===== Material provided

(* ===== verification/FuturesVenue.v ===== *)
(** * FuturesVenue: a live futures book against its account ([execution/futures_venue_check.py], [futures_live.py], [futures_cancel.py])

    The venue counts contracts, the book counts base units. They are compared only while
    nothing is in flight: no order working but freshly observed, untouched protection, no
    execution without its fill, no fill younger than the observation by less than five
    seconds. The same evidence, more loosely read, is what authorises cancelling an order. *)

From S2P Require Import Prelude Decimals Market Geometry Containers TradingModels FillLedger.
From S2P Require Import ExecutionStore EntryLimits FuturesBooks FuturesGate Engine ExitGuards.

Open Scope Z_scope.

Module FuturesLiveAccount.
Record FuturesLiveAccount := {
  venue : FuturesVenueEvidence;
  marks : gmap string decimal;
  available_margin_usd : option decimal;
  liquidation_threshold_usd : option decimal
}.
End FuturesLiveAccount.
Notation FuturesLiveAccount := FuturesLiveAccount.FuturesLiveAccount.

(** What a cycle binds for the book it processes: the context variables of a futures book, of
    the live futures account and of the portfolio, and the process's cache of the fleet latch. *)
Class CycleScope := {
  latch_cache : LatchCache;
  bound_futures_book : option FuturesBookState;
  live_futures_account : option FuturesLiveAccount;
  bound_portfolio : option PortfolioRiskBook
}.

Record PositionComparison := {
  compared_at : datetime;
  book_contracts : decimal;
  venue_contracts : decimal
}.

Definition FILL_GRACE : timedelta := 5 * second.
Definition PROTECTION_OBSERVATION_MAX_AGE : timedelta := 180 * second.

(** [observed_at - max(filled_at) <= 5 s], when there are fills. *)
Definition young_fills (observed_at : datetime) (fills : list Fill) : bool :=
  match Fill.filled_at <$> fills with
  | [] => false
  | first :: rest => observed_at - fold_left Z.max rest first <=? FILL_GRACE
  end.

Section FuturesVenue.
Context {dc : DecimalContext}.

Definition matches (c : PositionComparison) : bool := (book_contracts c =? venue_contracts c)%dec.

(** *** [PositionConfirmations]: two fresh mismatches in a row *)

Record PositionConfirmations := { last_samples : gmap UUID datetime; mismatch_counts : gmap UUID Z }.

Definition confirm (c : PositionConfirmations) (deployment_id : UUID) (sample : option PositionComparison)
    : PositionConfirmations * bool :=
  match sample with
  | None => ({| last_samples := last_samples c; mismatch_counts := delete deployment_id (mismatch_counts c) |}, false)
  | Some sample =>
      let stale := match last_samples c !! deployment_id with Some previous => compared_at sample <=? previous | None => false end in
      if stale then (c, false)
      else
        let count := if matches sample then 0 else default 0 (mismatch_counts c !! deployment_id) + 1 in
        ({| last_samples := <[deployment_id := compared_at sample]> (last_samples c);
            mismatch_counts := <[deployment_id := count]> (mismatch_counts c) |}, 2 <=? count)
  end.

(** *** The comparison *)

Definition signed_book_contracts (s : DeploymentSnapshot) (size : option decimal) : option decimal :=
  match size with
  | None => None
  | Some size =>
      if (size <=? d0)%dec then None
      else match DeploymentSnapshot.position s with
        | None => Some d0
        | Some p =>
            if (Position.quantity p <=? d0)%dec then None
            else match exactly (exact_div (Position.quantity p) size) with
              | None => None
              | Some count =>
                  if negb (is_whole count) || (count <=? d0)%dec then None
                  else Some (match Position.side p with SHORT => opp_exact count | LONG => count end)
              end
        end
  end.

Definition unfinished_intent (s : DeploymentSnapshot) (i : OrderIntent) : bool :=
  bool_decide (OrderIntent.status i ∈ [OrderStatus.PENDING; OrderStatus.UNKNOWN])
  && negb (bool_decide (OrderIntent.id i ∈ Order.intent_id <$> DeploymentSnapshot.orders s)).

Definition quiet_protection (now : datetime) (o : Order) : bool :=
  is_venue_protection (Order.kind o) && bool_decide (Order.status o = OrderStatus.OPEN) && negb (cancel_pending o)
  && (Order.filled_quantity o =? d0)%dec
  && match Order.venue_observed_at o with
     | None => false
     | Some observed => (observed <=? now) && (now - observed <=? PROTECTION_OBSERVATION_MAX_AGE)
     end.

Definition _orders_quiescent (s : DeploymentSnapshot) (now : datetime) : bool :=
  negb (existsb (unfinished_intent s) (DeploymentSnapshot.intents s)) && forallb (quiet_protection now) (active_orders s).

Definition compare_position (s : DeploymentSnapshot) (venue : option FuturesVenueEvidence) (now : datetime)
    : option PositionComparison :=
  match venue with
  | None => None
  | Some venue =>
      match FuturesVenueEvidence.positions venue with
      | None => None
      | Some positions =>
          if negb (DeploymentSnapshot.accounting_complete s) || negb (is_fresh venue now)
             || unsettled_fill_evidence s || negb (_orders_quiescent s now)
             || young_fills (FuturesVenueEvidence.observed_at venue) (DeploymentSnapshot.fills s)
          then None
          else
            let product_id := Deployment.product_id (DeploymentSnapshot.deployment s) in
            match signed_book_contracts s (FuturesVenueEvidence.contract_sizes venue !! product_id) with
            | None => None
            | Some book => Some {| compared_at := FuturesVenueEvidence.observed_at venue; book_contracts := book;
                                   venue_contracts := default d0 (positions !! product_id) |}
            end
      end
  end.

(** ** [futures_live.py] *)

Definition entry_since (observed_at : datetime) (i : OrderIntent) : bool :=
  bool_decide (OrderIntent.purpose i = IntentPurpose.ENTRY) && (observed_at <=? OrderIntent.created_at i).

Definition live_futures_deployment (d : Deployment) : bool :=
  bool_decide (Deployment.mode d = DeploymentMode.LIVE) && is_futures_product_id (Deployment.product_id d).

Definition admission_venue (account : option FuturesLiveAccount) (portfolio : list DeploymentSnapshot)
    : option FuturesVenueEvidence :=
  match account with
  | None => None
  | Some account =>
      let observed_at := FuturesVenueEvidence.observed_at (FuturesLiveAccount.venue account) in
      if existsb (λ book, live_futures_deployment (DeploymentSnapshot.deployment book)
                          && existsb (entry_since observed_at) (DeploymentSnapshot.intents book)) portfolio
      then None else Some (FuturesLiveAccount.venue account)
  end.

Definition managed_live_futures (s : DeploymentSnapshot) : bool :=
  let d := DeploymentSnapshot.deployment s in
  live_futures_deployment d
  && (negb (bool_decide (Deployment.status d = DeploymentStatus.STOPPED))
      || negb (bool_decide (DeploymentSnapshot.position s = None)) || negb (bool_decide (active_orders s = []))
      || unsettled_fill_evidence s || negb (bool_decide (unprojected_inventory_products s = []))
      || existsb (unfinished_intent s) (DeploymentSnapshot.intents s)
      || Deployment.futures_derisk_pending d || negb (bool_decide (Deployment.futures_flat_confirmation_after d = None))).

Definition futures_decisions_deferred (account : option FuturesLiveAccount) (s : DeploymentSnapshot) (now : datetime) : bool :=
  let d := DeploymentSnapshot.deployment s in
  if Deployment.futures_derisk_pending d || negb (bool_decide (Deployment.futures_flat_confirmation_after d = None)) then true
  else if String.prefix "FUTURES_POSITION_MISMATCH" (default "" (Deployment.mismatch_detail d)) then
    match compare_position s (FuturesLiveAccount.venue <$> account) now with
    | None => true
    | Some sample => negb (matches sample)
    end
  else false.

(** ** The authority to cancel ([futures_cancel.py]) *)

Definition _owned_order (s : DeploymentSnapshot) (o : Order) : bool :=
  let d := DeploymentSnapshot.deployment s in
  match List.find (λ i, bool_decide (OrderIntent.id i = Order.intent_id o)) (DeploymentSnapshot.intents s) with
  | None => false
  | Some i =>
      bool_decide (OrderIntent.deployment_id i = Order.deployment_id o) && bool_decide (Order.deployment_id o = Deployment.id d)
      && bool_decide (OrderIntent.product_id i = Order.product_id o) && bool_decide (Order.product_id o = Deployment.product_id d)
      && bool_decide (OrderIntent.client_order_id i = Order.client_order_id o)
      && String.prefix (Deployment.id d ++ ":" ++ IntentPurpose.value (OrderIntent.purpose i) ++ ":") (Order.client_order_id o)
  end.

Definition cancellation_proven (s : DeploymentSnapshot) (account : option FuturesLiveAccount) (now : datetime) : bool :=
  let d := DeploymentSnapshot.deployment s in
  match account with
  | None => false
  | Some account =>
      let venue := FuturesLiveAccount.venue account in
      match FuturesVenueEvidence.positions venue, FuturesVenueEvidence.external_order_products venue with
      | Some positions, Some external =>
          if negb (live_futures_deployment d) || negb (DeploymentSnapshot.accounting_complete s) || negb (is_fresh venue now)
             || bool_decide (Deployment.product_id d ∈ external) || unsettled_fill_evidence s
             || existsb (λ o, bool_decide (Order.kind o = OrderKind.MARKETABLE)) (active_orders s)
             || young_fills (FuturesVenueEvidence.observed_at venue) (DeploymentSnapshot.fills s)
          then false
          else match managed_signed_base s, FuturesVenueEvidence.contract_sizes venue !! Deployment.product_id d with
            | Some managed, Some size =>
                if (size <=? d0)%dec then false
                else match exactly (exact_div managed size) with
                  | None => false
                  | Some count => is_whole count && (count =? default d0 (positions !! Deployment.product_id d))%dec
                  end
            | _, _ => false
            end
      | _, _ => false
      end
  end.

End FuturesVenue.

==========

Problem to work on -> Look above for the line with "Definition PROTECTION_OBSERVATION_MAX_AGE : timedelta" and the line with "if negb (is_whole"; transcribe both and all lines in between, exactly, and nothing else.

Task solution ->
Definition PROTECTION_OBSERVATION_MAX_AGE : timedelta := 180 * second.

(** [observed_at - max(filled_at) <= 5 s], when there are fills. *)
Definition young_fills (observed_at : datetime) (fills : list Fill) : bool :=
  match Fill.filled_at <$> fills with
  | [] => false
  | first :: rest => observed_at - fold_left Z.max rest first <=? FILL_GRACE
  end.

Section FuturesVenue.
Context {dc : DecimalContext}.

Definition matches (c : PositionComparison) : bool := (book_contracts c =? venue_contracts c)%dec.

(** *** [PositionConfirmations]: two fresh mismatches in a row *)

Record PositionConfirmations := { last_samples : gmap UUID datetime; mismatch_counts : gmap UUID Z }.

Definition confirm (c : PositionConfirmations) (deployment_id : UUID) (sample : option PositionComparison)
    : PositionConfirmations * bool :=
  match sample with
  | None => ({| last_samples := last_samples c; mismatch_counts := delete deployment_id (mismatch_counts c) |}, false)
  | Some sample =>
      let stale := match last_samples c !! deployment_id with Some previous => compared_at sample <=? previous | None => false end in
      if stale then (c, false)
      else
        let count := if matches sample then 0 else default 0 (mismatch_counts c !! deployment_id) + 1 in
        ({| last_samples := <[deployment_id := compared_at sample]> (last_samples c);
            mismatch_counts := <[deployment_id := count]> (mismatch_counts c) |}, 2 <=? count)
  end.

(** *** The comparison *)

Definition signed_book_contracts (s : DeploymentSnapshot) (size : option decimal) : option decimal :=
  match size with
  | None => None
  | Some size =>
      if (size <=? d0)%dec then None
      else match DeploymentSnapshot.position s with
        | None => Some d0
        | Some p =>
            if (Position.quantity p <=? d0)%dec then None
            else match exactly (exact_div (Position.quantity p) size) with
              | None => None
              | Some count =>
                  if negb (is_whole count) || (count <=? d0)%dec then None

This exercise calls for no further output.